WHAT YOU SHOULD DO >>
Only the count is needed. Count the lines below with the word "done" in them.

*** DATA FOR THIS EXERCISE ***

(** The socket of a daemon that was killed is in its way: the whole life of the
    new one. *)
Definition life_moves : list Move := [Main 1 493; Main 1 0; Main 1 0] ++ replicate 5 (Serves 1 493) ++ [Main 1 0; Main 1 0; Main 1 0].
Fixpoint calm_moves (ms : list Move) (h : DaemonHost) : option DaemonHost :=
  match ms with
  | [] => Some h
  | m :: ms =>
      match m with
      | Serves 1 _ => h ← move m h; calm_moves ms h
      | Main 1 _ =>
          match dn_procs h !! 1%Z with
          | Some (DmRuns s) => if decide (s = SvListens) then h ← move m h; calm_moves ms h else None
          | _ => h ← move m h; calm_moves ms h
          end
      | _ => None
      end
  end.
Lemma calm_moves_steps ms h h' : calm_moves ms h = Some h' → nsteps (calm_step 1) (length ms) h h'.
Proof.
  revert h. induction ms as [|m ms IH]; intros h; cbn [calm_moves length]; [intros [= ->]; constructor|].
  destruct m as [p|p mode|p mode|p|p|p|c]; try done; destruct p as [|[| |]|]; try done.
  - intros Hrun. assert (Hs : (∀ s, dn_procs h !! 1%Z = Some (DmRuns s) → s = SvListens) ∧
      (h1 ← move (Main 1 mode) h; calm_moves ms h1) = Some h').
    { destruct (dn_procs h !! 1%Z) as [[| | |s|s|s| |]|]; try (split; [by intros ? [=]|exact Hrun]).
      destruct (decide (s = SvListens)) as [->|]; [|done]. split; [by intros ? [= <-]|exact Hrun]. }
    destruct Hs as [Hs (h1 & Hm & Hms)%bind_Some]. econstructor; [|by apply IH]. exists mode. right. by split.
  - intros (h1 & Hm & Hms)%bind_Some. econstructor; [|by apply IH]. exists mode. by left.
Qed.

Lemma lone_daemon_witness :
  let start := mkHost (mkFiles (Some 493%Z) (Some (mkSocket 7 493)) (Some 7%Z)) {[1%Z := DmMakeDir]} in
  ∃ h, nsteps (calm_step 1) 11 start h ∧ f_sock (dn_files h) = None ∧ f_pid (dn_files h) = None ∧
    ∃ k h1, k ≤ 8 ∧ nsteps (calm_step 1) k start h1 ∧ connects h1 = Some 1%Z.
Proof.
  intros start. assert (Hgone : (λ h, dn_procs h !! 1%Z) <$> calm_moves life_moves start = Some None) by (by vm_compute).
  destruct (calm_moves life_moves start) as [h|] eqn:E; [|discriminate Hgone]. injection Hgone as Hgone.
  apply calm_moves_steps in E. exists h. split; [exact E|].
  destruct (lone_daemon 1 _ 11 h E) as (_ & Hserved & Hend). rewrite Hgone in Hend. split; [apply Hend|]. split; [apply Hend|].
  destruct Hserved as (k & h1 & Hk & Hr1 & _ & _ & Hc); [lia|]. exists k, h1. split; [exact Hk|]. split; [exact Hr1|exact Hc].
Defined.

*** End of DATA FOR THIS EXERCISE ***

WRITTEN SOLUTION >>
2